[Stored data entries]

(** X23: writing two batches one call after the other, the second in
    append mode, leaves the output file with the same text as writing the
    two batches as one, when the file opens and takes every write and
    every request for an image is answered or fails with a transport
    error. *)
Theorem save_items_in_two_calls_or_in_one E items1 items2 first_page s :
  (forall m t, open_raises E DEFAULT_FILENAME m t = false) ->
  (forall t, write_raises E DEFAULT_FILENAME t = false) ->
  (forall u, only_transport_errors E u None) ->
  let s1 := snd (save_items E items1 DEFAULT_FILENAME first_page s) in
  files (snd (save_items E items2 DEFAULT_FILENAME false s1))
    !! DEFAULT_FILENAME
  = files (snd (save_items E (items1 ++ items2) DEFAULT_FILENAME first_page s))
      !! DEFAULT_FILENAME.
Proof.
  intros Hopen Hwrite Himages. cbn zeta.
  assert (Hpaths : forall items,
    Forall (fun it => image_filename E (image it) <> DEFAULT_FILENAME) items).
  { intros items. apply Forall_forall. intros it _.
    apply image_filename_not_output. }
  assert (Hall : forall items,
    Forall (fun it => only_transport_errors E (image it) None) items).
  { intros items. apply Forall_forall. intros it _. apply Himages. }
  destruct (save_items_run E items1 DEFAULT_FILENAME first_page s
              (Hopen _ _) Hwrite (Hpaths _))
    as (s1 & n1 & evs1 & Hrun1 & Hfile1 & _ & Hn1).
  destruct (save_items_run E items2 DEFAULT_FILENAME false s1
              (Hopen _ _) Hwrite (Hpaths _))
    as (s2 & n2 & evs2 & Hrun2 & Hfile2 & _ & Hn2).
  destruct (save_items_run E (items1 ++ items2) DEFAULT_FILENAME first_page s
              (Hopen _ _) Hwrite (Hpaths _))
    as (s' & n & evs & Hrun & Hfile & _ & Hn).
  rewrite (Hn1 (Hall _)), firstn_all in Hfile1.
  rewrite (Hn2 (Hall _)), firstn_all in Hfile2.
  rewrite (Hn (Hall _)), firstn_all in Hfile.
  rewrite Hrun1. cbn [snd]. rewrite Hrun2, Hrun. cbn [snd].
  rewrite Hfile2, Hfile. unfold start_text at 1, content_of.
  rewrite Hfile1. cbn [default id].
  now rewrite rows_of_app, csv_text_app, append_assoc.
Qed.

(** ** [scrape] *)

Lemma ensure_image_dir_fails E s :
  IMAGE_DIR ∉ dirs s ->
  files s !! IMAGE_DIR = None ->
  mkdir_raises E IMAGE_DIR (clock s) = true ->
  ensure_image_dir E s = (Ok false, log [EvPrint MsgMkdir] (later 1 s)).
Proof.
  intros Hdir Hfile Hraise. unfold ensure_image_dir, path_exists.
  erewrite bind_ok by reflexivity.
  rewrite (bool_decide_eq_false_2 _ Hdir), Hfile.
  rewrite bool_decide_eq_false_2 by (intros [x Hx]; discriminate Hx).
  cbn [orb].
  assert (Hmk : mkdir E IMAGE_DIR s = (Exc OSError, later 1 s)).
  { unfold mkdir. run tick_run. now rewrite Hraise. }
  erewrite bind_ok by (apply attempt_run, Hmk). cbv beta iota.
  now run print_run.
Qed.

(** X24: when the image directory is missing and cannot be created,
    [scrape] prints the error and returns: it requests no page and writes
    no file. *)
Theorem scrape_stops_when_the_image_directory_cannot_be_made E s :
  IMAGE_DIR ∉ dirs s ->
  files s !! IMAGE_DIR = None ->
  mkdir_raises E IMAGE_DIR (clock s) = true ->
  scrape E s = (Ok tt, log [EvPrint MsgMkdir] (later 1 s)).
Proof.
  intros Hdir Hfile Hraise. unfold scrape.
  now erewrite bind_ok by (apply ensure_image_dir_fails; assumption).
Qed.

(** X25: when the fetch of the first page fails, [scrape] prints the fatal
    message and returns: the page count is not read, no later page is
    requested and the files are those it started from. *)
Theorem scrape_stops_when_the_first_page_fails E s0 s1 s2 :
  ensure_image_dir E s0 = (Ok true, s1) ->
  get_json E 0 (log [EvPrint MsgFirstPage] s1) = (Ok PyFalse, s2) ->
  scrape E s0 = (Ok tt, log [EvPrint MsgFatal] s2)
  /\ files s2 = files s0.
Proof.
  intros Hready Hjson. split.
  - unfold scrape. run Hready. cbn [negb]. run print_run. run Hjson.
    reflexivity.
  - destruct (ensure_image_dir_run E s0) as (r & s' & Hrun & Hfiles).
    rewrite Hready in Hrun. injection Hrun as _ <-.
    pose proof (get_json_files E 0 (log [EvPrint MsgFirstPage] s1)) as H.
    rewrite Hjson in H. cbn in H. now rewrite H, Hfiles.
Qed.
Lemma addWeek_ok (m : gmap Z Slot) wk :
  nonneg_week wk -> slots_ok m -> slots_ok (addWeek m wk).
Proof.
  intros (Ha & Hd & Hc) Hm k s.
  destruct (all_zero wk) eqn:Hz.
  { rewrite addWeek_skip by assumption. apply Hm. }
  rewrite addWeek_lookup by assumption.
  destruct (decide (w wk = k)) as [_|_]; [|apply Hm].
  intros [= <-].
  assert (Hnz : ~ (a wk = 0 /\ d wk = 0 /\ c wk = 0)).
  { intros (E1 & E2 & E3). unfold all_zero in Hz.
    rewrite E1, E2, E3 in Hz. discriminate. }
  assert (Hs : let s := slot_or_zero (m !! w wk) in
               0 <= slot_a s /\ 0 <= slot_d s /\ 0 <= slot_c s).
  { destruct (m !! w wk) as [s|] eqn:E; simpl; [|lia].
    destruct (Hm _ _ E) as (? & ? & ? & _). auto. }
  simpl in Hs. unfold slot_ok, bump; simpl. lia.
Qed.

Lemma addWeeks_ok wks :
  Forall nonneg_week wks ->
  forall m, slots_ok m -> slots_ok (addWeeks m wks).
Proof.
  unfold addWeeks.
  induction 1 as [|wk wks Hwk _ IH]; intros m Hm; simpl; [assumption|].
  now apply IH, addWeek_ok.
Qed.

Lemma empty_ok : slots_ok ∅.
Proof. intros k s H. now rewrite lookup_empty in H. Qed.

Lemma buildLocData_series (m : gmap Z Slot) :
  buildLocData m = Returned (series_of m).
Proof. apply buildLocData_spec. Qed.

Lemma aggregate_series rs :
  aggregate rs = Returned (series_of (fold_left merge_result rs ∅)).
Proof. apply buildLocData_series. Qed.

Lemma series_totals (m : gmap Z Slot) : totals_match (series_of m).
Proof. unfold totals_match; simpl. tauto. Qed.

Lemma series_ascending (m : gmap Z Slot) :
  strictly_ascending (series_of m) /\
  NoDup (List.map week (weeklyData (series_of m))).
Proof.
  unfold strictly_ascending; simpl. rewrite week_of_records.
  split; [apply keys_strictly_sorted|].
  unfold sort_numeric, Object_keys.
  rewrite merge_sort_Permutation. apply NoDup_fst_map_to_list.
Qed.

Lemma series_no_zero (m : gmap Z Slot) :
  slots_ok m -> no_zero_record (series_of m).
Proof.
  intros Hok. unfold no_zero_record; simpl.
  rewrite Forall_forall. intros r Hr.
  apply list_elem_of_fmap in Hr as (k & -> & Hk).
  apply list_elem_of_In in Hk.
  destruct (keys_present m k Hk) as [s Hs].
  unfold record_of. rewrite Hs. simpl.
  destruct (Hok _ _ Hs) as (_ & _ & _ & Hnz). exact Hnz.
Qed.

Lemma merged_ok rs :
  Forall nonneg_week (flat_map weeks_of rs) ->
  slots_ok (fold_left merge_result rs ∅).
Proof.
  intros Hnn. rewrite merge_results_flat.
  apply addWeeks_ok; [assumption|apply empty_ok].
Qed.

(** ** Running the pipeline *)

Ltac run :=
  unfold try_catch, bind, ret, throw, emit, delay, settle, call_stats;
  simpl.

Lemma for_of_returns {A S} (body : S -> A -> M S) :
  (forall s x log, exists s' log', body s x log = (Returned s', log')) ->
  forall xs s log,
    exists s' log', for_of xs body s log = (Returned s', log').
Proof.
  intros Hbody. induction xs as [|x xs IH]; intros s log; simpl.
  - unfold ret. eauto.
  - unfold bind. destruct (Hbody s x log) as (s1 & log1 & ->). apply IH.
Qed.

Lemma fetchUserRepos_returns W u log :
  exists repos log', fetchUserRepos W u log = (Returned repos, log').
Proof.
  unfold fetchUserRepos. run.
  destruct (userRepos W u) as [[nodes|]|e]; eauto.
Qed.

Lemma fetchOrgRepos_returns W repos org log :
  exists repos' log', fetchOrgRepos W repos org log = (Returned repos', log').
Proof.
  unfold fetchOrgRepos. run.
  destruct (orgRepos W org) as [[nodes|]|e]; eauto.
Qed.

Lemma discover_returns W u orgs log :
  exists repos log', discover W u orgs log = (Returned repos, log').
Proof.
  unfold discover, bind.
  destruct (fetchUserRepos_returns W u log) as (r1 & l1 & ->).
  destruct (for_of_returns (fetchOrgRepos W) (fetchOrgRepos_returns W)
              (parse_orgs orgs) r1 l1) as (r2 & l2 & ->).
  unfold ret. eauto.
Qed.

Lemma from_world_nonneg W rs :
  world_nonneg W -> Forall (from_world W) rs ->
  Forall nonneg_week (flat_map weeks_of rs).
Proof.
  intros HW. induction 1 as [|r rs Hr _ IH]; simpl; [constructor|].
  apply Forall_app; split; [|assumption].
  destruct r as [[cb|]|e]; simpl; try constructor.
  destruct (Hr cb eq_refl) as (repo & n & st & cs & Hw & Hin).
  rewrite Forall_forall. intros wk Hwk. apply list_elem_of_In in Hwk.
  eapply HW; eauto.
Qed.

Lemma found_from_world W u repo n st cs :
  repoStats W repo n = Returned (mkStats st (ContributorArray cs)) ->
  from_world W (Returned (List.find (is_user u) cs)).
Proof.
  intros Hw cb [= Hf]. apply find_some in Hf as [Hin _].
  exists repo, n, st, cs. auto.
Qed.

Lemma fetchOneRepo_from_world W u repo log :
  from_world W (fst (Parallel.fetchOneRepo W u repo log)).
Proof.
  unfold Parallel.fetchOneRepo. run.
  destruct (repoStats W repo (stats_calls repo log)) as [[st1 b1]|e] eqn:E1;
    simpl; [|discriminate].
  destruct (st1 =? 202); simpl.
  - match goal with |- context [repoStats W repo ?n] =>
      destruct (repoStats W repo n) as [[st2 b2]|e] eqn:E2 end;
      simpl; [|discriminate].
    destruct b2; simpl; [discriminate|]. eapply found_from_world; eauto.
  - destruct b1; simpl; [discriminate|]. eapply found_from_world; eauto.
Qed.

Lemma settle_all_from_world W u repos :
  forall log,
    Forall (from_world W)
      (fst (Parallel.settle_all
              (List.map (Parallel.fetchOneRepo W u) repos) log)).
Proof.
  induction repos as [|repo repos IH]; intros log; simpl; [constructor|].
  pose proof (fetchOneRepo_from_world W u repo log) as H1.
  destruct (Parallel.fetchOneRepo W u repo log) as [o log1].
  specialize (IH log1).
  destruct (Parallel.settle_all _ log1) as [os log2].
  simpl in *. now constructor.
Qed.

Lemma repo_body_merge W u m repo log :
  exists r log',
    Sequential.repo_body W u m repo log = (Returned (merge_result m r), log')
    /\ from_world W r.
Proof.
  unfold Sequential.repo_body. run.
  destruct (repoStats W repo (stats_calls repo log)) as [[st1 b1]|e] eqn:E1;
    simpl.
  2:{ exists (Threw e). eexists. split; [reflexivity|discriminate]. }
  destruct (st1 =? 202); simpl.
  - match goal with |- context [repoStats W repo ?n] =>
      destruct (repoStats W repo n) as [[st2 b2]|e] eqn:E2 end; simpl.
    + destruct b2 as [|cs]; simpl.
      * exists (Returned None). eexists. split; [reflexivity|discriminate].
      * pose proof (found_from_world W u _ _ _ _ E2) as Hf.
        exists (Returned (List.find (is_user u) cs)).
        destruct (List.find (is_user u) cs); eexists;
          (split; [reflexivity|exact Hf]).
    + exists (Threw e). eexists. split; [reflexivity|discriminate].
  - destruct b1 as [|cs]; simpl.
    + exists (Returned None). eexists. split; [reflexivity|discriminate].
    + pose proof (found_from_world W u _ _ _ _ E1) as Hf.
      exists (Returned (List.find (is_user u) cs)).
      destruct (List.find (is_user u) cs); eexists;
        (split; [reflexivity|exact Hf]).
Qed.

Lemma repo_loop_merge W u repos :
  forall m log,
    exists rs log',
      for_of repos (Sequential.repo_body W u) m log
        = (Returned (fold_left merge_result rs m), log')
      /\ Forall (from_world W) rs.
Proof.
  induction repos as [|repo repos IH]; intros m log; simpl.
  - exists [], log. split; [reflexivity|constructor].
  - unfold bind.
    destruct (repo_body_merge W u m repo log) as (r & log1 & -> & Hr).
    destruct (IH (merge_result m r) log1) as (rs & log2 & -> & Hrs).
    exists (r :: rs), log2. split; [reflexivity|now constructor].
Qed.

(** Both revisions return the aggregate of the settled per-repository
    results, whatever the world answers. *)
Lemma sequential_aggregate W username orgs log :
  falsy username = false ->
  exists rs log',
    Sequential.fetchLoc W username orgs log = (aggregate rs, log') /\
    Forall (from_world W) rs.
Proof.
  intros Hu. unfold Sequential.fetchLoc. rewrite Hu. unfold bind.
  destruct (discover_returns W (default "" username) orgs log)
    as (repos & l1 & ->).
  destruct (repo_loop_merge W (default "" username) repos ∅ l1)
    as (rs & l2 & -> & Hrs).
  exists rs, l2. split; [reflexivity|assumption].
Qed.

Lemma parallel_aggregate W username orgs log :
  falsy username = false ->
  exists rs log',
    Parallel.fetchLoc W username orgs log = (aggregate rs, log') /\
    Forall (from_world W) rs.
Proof.
  intros Hu. unfold Parallel.fetchLoc. rewrite Hu. unfold bind.
  destruct (discover_returns W (default "" username) orgs log)
    as (repos & l1 & ->).
  unfold Parallel.allSettled.
  pose proof (settle_all_from_world W (default "" username) repos l1) as Hrs.
  destruct (Parallel.settle_all _ l1) as [rs l2]. simpl in Hrs.
  exists rs, l2. split; [reflexivity|assumption].
Qed.

(** ** Examples used as witnesses *)

Lemma ex_world_nonneg : world_nonneg ex_world.
Proof.
  intros repo n st cs cb wk Hw Hcb Hwk. simpl in Hw.
  destruct (String.eqb (name repo) "one"); [destruct n|];
    inversion Hw; subst; clear Hw; simpl in Hcb;
    repeat (destruct Hcb as [<-|Hcb]; simpl in Hwk);
    try contradiction;
    repeat (destruct Hwk as [<-|Hwk]);
    try contradiction; unfold nonneg_week; simpl; lia.
Qed.

(** ** The claims about the aggregation pipeline *)

(** C1. For every world (every sequence of per-repository contributor
    answers), the [LocData] that [fetchLoc] returns has [totalAdditions],
    [totalDeletions] and [totalCommits] equal to the sums of the
    corresponding field over [weeklyData], and [netLines] equal to
    [totalAdditions - totalDeletions]; this holds for the sequential and
    for the concurrent revision. *)
Theorem fetchLoc_totals_are_sums W username include_orgs log :
  falsy username = false ->
  (exists ld log',
     Sequential.fetchLoc W username include_orgs log = (Returned ld, log') /\
     totals_match ld) /\
  (exists ld log',
     Parallel.fetchLoc W username include_orgs log = (Returned ld, log') /\
     totals_match ld).
Proof.
  intros Hu. split.
  - destruct (sequential_aggregate W username include_orgs log Hu)
      as (rs & log' & -> & _).
    rewrite aggregate_series. eauto using series_totals.
  - destruct (parallel_aggregate W username include_orgs log Hu)
      as (rs & log' & -> & _).
    rewrite aggregate_series. eauto using series_totals.
Qed.

Lemma fetchLoc_totals_are_sums_witness :
  (exists ld log',
     Sequential.fetchLoc ex_world (Some "octo") (Some "a, b") []
       = (Returned ld, log') /\ totals_match ld) /\
  (exists ld log',
     Parallel.fetchLoc ex_world (Some "octo") (Some "a, b") []
       = (Returned ld, log') /\ totals_match ld).
Proof. apply fetchLoc_totals_are_sums. reflexivity. Defined.

(** C2. When every weekly counter the statistics endpoint reports is a
    non-negative integer, the [weeklyData] of the [LocData] returned by
    [fetchLoc] is strictly increasing by [week] (so no week occurs twice)
    and holds no record whose additions, deletions and commits are all
    zero. *)
Theorem fetchLoc_weeks_ascending_nonzero W username include_orgs log :
  falsy username = false ->
  world_nonneg W ->
  (exists ld log',
     Sequential.fetchLoc W username include_orgs log = (Returned ld, log') /\
     strictly_ascending ld /\ NoDup (List.map week (weeklyData ld)) /\
     no_zero_record ld) /\
  (exists ld log',
     Parallel.fetchLoc W username include_orgs log = (Returned ld, log') /\
     strictly_ascending ld /\ NoDup (List.map week (weeklyData ld)) /\
     no_zero_record ld).
Proof.
  intros Hu HW.
  assert (Hagg : forall rs, Forall (from_world W) rs ->
    exists ld, aggregate rs = Returned ld /\
      strictly_ascending ld /\ NoDup (List.map week (weeklyData ld)) /\
      no_zero_record ld).
  { intros rs Hrs. rewrite aggregate_series. eexists; split; [reflexivity|].
    destruct (series_ascending (fold_left merge_result rs ∅)) as [Hs Hn].
    repeat split; try assumption.
    apply series_no_zero, merged_ok. now apply (from_world_nonneg W). }
  split.
  - destruct (sequential_aggregate W username include_orgs log Hu)
      as (rs & log' & -> & Hrs).
    destruct (Hagg rs Hrs) as (ld & -> & H). eauto.
  - destruct (parallel_aggregate W username include_orgs log Hu)
      as (rs & log' & -> & Hrs).
    destruct (Hagg rs Hrs) as (ld & -> & H). eauto.
Qed.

■ **Your instructions**
Up to and including the line with "(forall u, only_transport_errors", transcribe the entries above exactly, starting from their first line.

■ **Task result**
(** X23: writing two batches one call after the other, the second in
    append mode, leaves the output file with the same text as writing the
    two batches as one, when the file opens and takes every write and
    every request for an image is answered or fails with a transport
    error. *)
Theorem save_items_in_two_calls_or_in_one E items1 items2 first_page s :
  (forall m t, open_raises E DEFAULT_FILENAME m t = false) ->
  (forall t, write_raises E DEFAULT_FILENAME t = false) ->
  (forall u, only_transport_errors E u None) ->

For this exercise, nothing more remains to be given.